## Directions for this task
Beginning with the line that contains "(** The upgrade" in the material below, print each line exactly until the line that contains "(om_Namespace (app_Meta app))) (Ok ws)" has been printed, then stop.

-- Opening Marker --

(* ===== verification/RollbackEarned.v ===== *)
(** * A rollback's conditions are earned

The evidence for each condition of a RollbackRequest and the cause of each of its failures, and
that its reconciler reports none without: [rollback_conditions_earned] and
[rollback_failures_caused] for one reconcile, after any history; [rollback_success_earned] for
the success of any number of them. *)

From S2P Require Import Prelude GoLib Api Platform Footprint Discovery Workload Flux Snapshot Health.
From S2P Require Import Yaml Git Controller Phases Operation Guard Quiesce Runs.
From S2P Require Import Rollback RollbackGuard RollbackProofs RollbackTheorems Earned Cluster Shop.

(** ** The evidence for each condition *)

Section evidence.
Context {P : Platform} {D : Decoders} {Y : Kyaml}.
Variable seen : sight.
Arguments seen {A}.
Implicit Types (u x : RollbackRequest) (app : ManagedApp).

(** The upgrade rolled back and its application were read. *)
Definition target_seen x (upgrade : UpgradeRequest) app : Prop :=
  seen (getUpgradeRequest x) (Ok upgrade) ∧ seen (getManagedApp upgrade) (Ok app).
(** No volume is to be restored, or no workload mounts one, or those that do were scaled down,
    recorded, and all seen down. *)
Definition halt_seen x : Prop :=
  ∃ upgrade app, target_seen x upgrade app
    ∧ (no_volumes upgrade = true
       ∨ seen (DiscoverWorkloadsForPVCs (map psi_PVCName (recorded_snapshots upgrade))
                 (om_Namespace (app_Meta app))) (Ok [])
       ∨ ∃ ws s, seen (DiscoverWorkloadsForPVCs (map psi_PVCName (recorded_snapshots upgrade))
                        (om_Namespace (app_Meta app))) (Ok ws)
              ∧ seen (scale_all_down ws (om_Namespace (app_Meta app)) []) (inl (ss_Workloads s))
              ∧ rst_Scaling (rb_Status x) = Some s
              ∧ seen (all_scaled_down (ss_Workloads s)) (Ok true)).
(** There is no volume to restore, or every snapshot has its claim among those restored, and
    each of these was seen bound, now or before. *)
Definition bound_seen (before : RestoredPVCInfo → Prop) app (i : RestoredPVCInfo) : Prop :=
  rpi_RestorationState i = "Restored"
  ∧ (seen (IsPVCBound (rpi_PVCName i) (om_Namespace (app_Meta app))) (Ok true) ∨ before i).
Definition volumes_seen before x : Prop :=
  ∃ upgrade app, target_seen x upgrade app
    ∧ (no_volumes upgrade = true
       ∨ (∀ snap, In snap (recorded_snapshots upgrade) →
                  already_restored (psi_PVCName snap) (restored_in x) = true)
         ∧ ∀ i, In i (restored_in x) → bound_seen before app i).
(** The version replaced by the upgrade was committed to the application's file, and the
    commit is the one recorded. *)
Definition revert_seen x : Prop :=
  ∃ upgrade app up version new content text message ci reverted,
    target_seen x upgrade app
    ∧ ust_Upgrade (ur_Status upgrade) = Some up ∧ ups_PreviousVersion up = Some version
    ∧ revert_version version = Some new
    ∧ UpdateVersion content (version_path app) new = Ok text
    ∧ seen (call (GitCommitFile (mkFileChange (as_GitPath (app_Spec app)) text) message)) (Ok ci)
    ∧ rst_GitRevert (rb_Status x) = Some reverted ∧ gr_CommitSHA reverted = ci_SHA ci.
(** The Kustomization was resumed, and seen ready. *)
Definition resumed_seen x : Prop :=
  ∃ upgrade app, target_seen x upgrade app
    ∧ seen (ResumeKustomization (getSuspendTarget app).1 (getSuspendTarget app).2) None
    ∧ seen (IsReconciled (ref_Name (as_KustomizationRef (app_Spec app)))
              (or_default (ref_Namespace (as_KustomizationRef (app_Spec app)))
                 DefaultFluxNamespace)) (Ok true).
(** The application was checked, and healthy. *)
Definition healthy_seen x : Prop :=
  ∃ upgrade app result, target_seen x upgrade app
    ∧ seen (CheckHealth app) (Ok result) ∧ hr_Healthy result = true.

Definition rollback_evidence (m : milestone) before x : Prop :=
  match m with
  | Stopped => halt_seen x
  | Prepared => volumes_seen before x
  | Committed => revert_seen x
  | Reconciled => resumed_seen x
  | Healthy => healthy_seen x
  end.

(** The claims recorded as restored are the request's notes: each was seen bound, in the
    namespace of the application of the upgrade rolled back. *)
Definition restored_notes x : list RestoredPVCInfo :=
  List.filter (λ i, rpi_RestorationState i =?s "Restored") (restored_in x).
Definition note_seen x (i : RestoredPVCInfo) : Prop :=
  ∃ upgrade app, target_seen x upgrade app
    ∧ seen (IsPVCBound (rpi_PVCName i) (om_Namespace (app_Meta app))) (Ok true).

-- Closing Marker --

## Answer space
(** The upgrade rolled back and its application were read. *)
Definition target_seen x (upgrade : UpgradeRequest) app : Prop :=
  seen (getUpgradeRequest x) (Ok upgrade) ∧ seen (getManagedApp upgrade) (Ok app).
(** No volume is to be restored, or no workload mounts one, or those that do were scaled down,
    recorded, and all seen down. *)
Definition halt_seen x : Prop :=
  ∃ upgrade app, target_seen x upgrade app
    ∧ (no_volumes upgrade = true
       ∨ seen (DiscoverWorkloadsForPVCs (map psi_PVCName (recorded_snapshots upgrade))
                 (om_Namespace (app_Meta app))) (Ok [])
       ∨ ∃ ws s, seen (DiscoverWorkloadsForPVCs (map psi_PVCName (recorded_snapshots upgrade))
                        (om_Namespace (app_Meta app))) (Ok ws)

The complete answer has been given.